* Source data

(** X4: an error [Define] returns is the parser's own, or a multi-error
    of exactly one entry: the one for ExecStart, or the one for a type
    that is not supported; and the unit is as it was. *)
Theorem Define_error_shape r sv e sv' :
  Define r sv = (Return (Some e), sv') →
  sv' = sv ∧
  ((∃ def, parsed r = (def, Some e))
   ∨ e = UnitPkg.MultiError [UnitPkg.ParseErr "ExecStart" UnitPkg.ErrNotSet]
   ∨ ∃ typ, Supported typ = false
            ∧ e = UnitPkg.MultiError
                    [UnitPkg.ParseErr "Type" (UnitPkg.ParseErr typ UnitPkg.ErrNotSupported)]).
Proof.
  unfold Service.Define.
  destruct (parsed r) as [def [pe|]] eqn:Hp.
  { intros [= <- <-]. split; [done|]. left. by exists def. }
  case_bool_decide as Hlen.
  - intros [= <- <-]. split; [done|]. right.
    unfold checkDefinition in *. case_bool_decide; [by left|].
    destruct (Supported (Type_ (Service def))) eqn:Hs; simpl in *; [lia|].
    right. by exists (Type_ (Service def)).
  - by destruct (Fields _).
Qed.

(** X5: once [Define] has returned nil, and given that [exec.Command]
    returns a command with no process, [Sub] is "dead" and [Active] is
    Inactive. *)
Theorem Define_then_Sub r sv sv' :
  (∀ name args, Process (Command name args) = None) →
  Define r sv = (Return None, sv') →
  Sub sv' = Return dead ∧ Active sv' = Return UnitPkg.Inactive.
Proof.
  intros Hc HD. apply Define_nil in HD
    as (def & cmd0 & cmd1 & _ & _ & _ & _ & ->).
  unfold Active, Sub. simpl. by rewrite Hc.
Qed.

Context {OS : Type}.
Context (cmd_Start cmd_Run : exec_Cmd → OS → option UnitPkg.error * exec_Cmd * OS).
Context (Kill : os_Process → OS → option UnitPkg.error * OS).

(** X6: after [Define] has returned nil, [Stop] returns ErrNotStarted and
    kills nothing. *)
Theorem Define_then_Stop r sv sv' os :
  (∀ name args, Process (Command name args) = None) →
  Define r sv = (Return None, sv') →
  Stop Kill sv' os = (Return (Some UnitPkg.ErrNotStarted), os).
Proof.
  intros Hc HD. apply Define_nil in HD
    as (def & cmd0 & cmd1 & _ & _ & _ & _ & ->).
  unfold Stop. simpl. by rewrite Hc.
Qed.

(** X7: after [Define] has returned nil, [Start] does not panic: the type
    it switches on is one of the two it handles and the command is there. *)
Theorem Define_then_Start r sv sv' os :
  Define r sv = (Return None, sv') →
  ∃ err cmd cmd' os',
    sv_Cmd sv' = Some cmd
    ∧ Start cmd_Start cmd_Run sv' os
      = (Return err, mkUnit (sv_Definition sv') (Some cmd'), os')
    ∧ ((err, cmd', os') = cmd_Start cmd os ∨ (err, cmd', os') = cmd_Run cmd os).
Proof.
  intros HD. apply Define_nil in HD
    as (def & cmd0 & cmd1 & _ & _ & Hs & _ & ->).
  apply Supported_true in Hs. unfold Start. simpl.
  destruct Hs as [-> | ->]; simpl.
  - destruct (cmd_Run (Command cmd0 cmd1) os) as [[err cmd'] os'] eqn:Hr.
    exists err, (Command cmd0 cmd1), cmd', os'. eauto.
  - destruct (cmd_Start (Command cmd0 cmd1) os) as [[err cmd'] os'] eqn:Hr.
    exists err, (Command cmd0 cmd1), cmd', os'. eauto.
Qed.

End DefineThenUse.

(** X8: [Start] panics with "Unknown service type" exactly on the types
    [Supported] rejects. *)
Theorem Start_unknown_type_iff {U OS : Type}
    (cmd_Start cmd_Run : exec_Cmd → OS → option UnitPkg.error * exec_Cmd * OS)
    (sv : Unit U) (os : OS) :
  (Start cmd_Start cmd_Run sv os).1.1 = Panic (PanicStr "Unknown service type")
  ↔ Supported (Type_ (Service (sv_Definition sv))) = false.
Proof.
  unfold Start.
  destruct (Supported _) eqn:Hs.
  - apply Supported_true in Hs as [-> | ->]; simpl;
      destruct (sv_Cmd sv); simpl; try (split; discriminate);
      repeat case_match; simpl; split; discriminate.
  - destruct (String.eqb_spec (Type_ (Service (sv_Definition sv))) "simple") as [E|_].
    { rewrite E in Hs. discriminate. }
    destruct (String.eqb_spec (Type_ (Service (sv_Definition sv))) "oneshot") as [E|_].
    { rewrite E in Hs. discriminate. }
    done.
Qed.

(** X9: [Active] never reaches its default branch: it panics with
    ErrNotParsed exactly when the unit has no command, and otherwise
    returns Inactive, Active or Failed, each exactly in the cases listed. *)
Theorem Active_iff {U : Type} (sv : Unit U) :
  (Active sv = Panic (PanicErr UnitPkg.ErrNotParsed) ↔ sv_Cmd sv = None)
  ∧ (Active sv = Return UnitPkg.Inactive ↔
       ∃ cmd, sv_Cmd sv = Some cmd
         ∧ (Process cmd = None
            ∨ ∃ p code, Process cmd = Some p
                ∧ ProcessState cmd = Some (ExitStatus code)
                ∧ RemainAfterExit (Service (sv_Definition sv)) = false))
  ∧ (Active sv = Return UnitPkg.Active ↔
       ∃ cmd p, sv_Cmd sv = Some cmd ∧ Process cmd = Some p
         ∧ (ProcessState cmd = None
            ∨ ∃ code, ProcessState cmd = Some (ExitStatus code)
                ∧ RemainAfterExit (Service (sv_Definition sv)) = true))
  ∧ (Active sv = Return UnitPkg.Failed ↔
       ∃ cmd p sig, sv_Cmd sv = Some cmd ∧ Process cmd = Some p
         ∧ ProcessState cmd = Some (Signaled sig))
  ∧ Active sv ∈ [Panic (PanicErr UnitPkg.ErrNotParsed);
                 Return UnitPkg.Inactive; Return UnitPkg.Active;
                 Return UnitPkg.Failed].
Proof.
  unfold Active, Sub.
  destruct (sv_Cmd sv) as [cmd|] eqn:Hc.
  2:{ repeat split; try discriminate; try done; try set_solver;
        intros; naive_solver. }
  destruct (Process cmd) as [p|] eqn:Hp.
  2:{ repeat split; try discriminate; try done; try set_solver;
        intros; naive_solver. }
  destruct (ProcessState cmd) as [[code|sig]|] eqn:Hs; simpl.
  - destruct (RemainAfterExit _) eqn:Hr; simpl;
      repeat split; try discriminate; try done; try set_solver;
        intros; naive_solver.
  - repeat split; try discriminate; try done; try set_solver;
        intros; naive_solver.
  - repeat split; try discriminate; try done; try set_solver;
        intros; naive_solver.
Qed.

Lemma Define_no_field_panics_witness :
  Example.Fields "  " = []
  ∧ Example.Define Example.spaces Example.blank
    = (Panic PanicIndexOutOfRange,
       mkUnit (Example.set_ExecStart "  "
                 (set_Type DEFAULT_TYPE (zero_Definition tt))) None).
Proof.
  split; [reflexivity|].
  apply (Define_no_field_panics tt Example.ParseDefinition Example.Fields
           Example.Command Example.spaces Example.blank).
  - reflexivity.
  - discriminate.
  - reflexivity.
  - reflexivity.
Defined.

Lemma Define_error_shape_witness :
  Example.Define Example.garbled Example.blank
  = (Return (Some (UnitPkg.errorString "unexpected end of file")), Example.blank)
  ∧ ∃ def, Example.garbled (set_Type DEFAULT_TYPE (zero_Definition tt))
           = (def, Some (UnitPkg.errorString "unexpected end of file")).
Proof.
  assert (Example.Define Example.garbled Example.blank
          = (Return (Some (UnitPkg.errorString "unexpected end of file")),
             Example.blank)) as H by reflexivity.
  split; [exact H|].
  destruct (Define_error_shape tt Example.ParseDefinition Example.Fields
              Example.Command Example.garbled Example.blank _ _ H)
    as [_ [Hp|[Hm|(typ & _ & Hm)]]].
  - exact Hp.
  - discriminate Hm.
  - discriminate Hm.
Defined.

* Exercise brief
The lines to return begin at the first line of the records and end at the line holding "e = UnitPkg.MultiError [UnitPkg.ParseErr"; please return them exactly, including both, and nothing beyond.

* Response
(** X4: an error [Define] returns is the parser's own, or a multi-error
    of exactly one entry: the one for ExecStart, or the one for a type
    that is not supported; and the unit is as it was. *)
Theorem Define_error_shape r sv e sv' :
  Define r sv = (Return (Some e), sv') →
  sv' = sv ∧
  ((∃ def, parsed r = (def, Some e))
   ∨ e = UnitPkg.MultiError [UnitPkg.ParseErr "ExecStart" UnitPkg.ErrNotSet]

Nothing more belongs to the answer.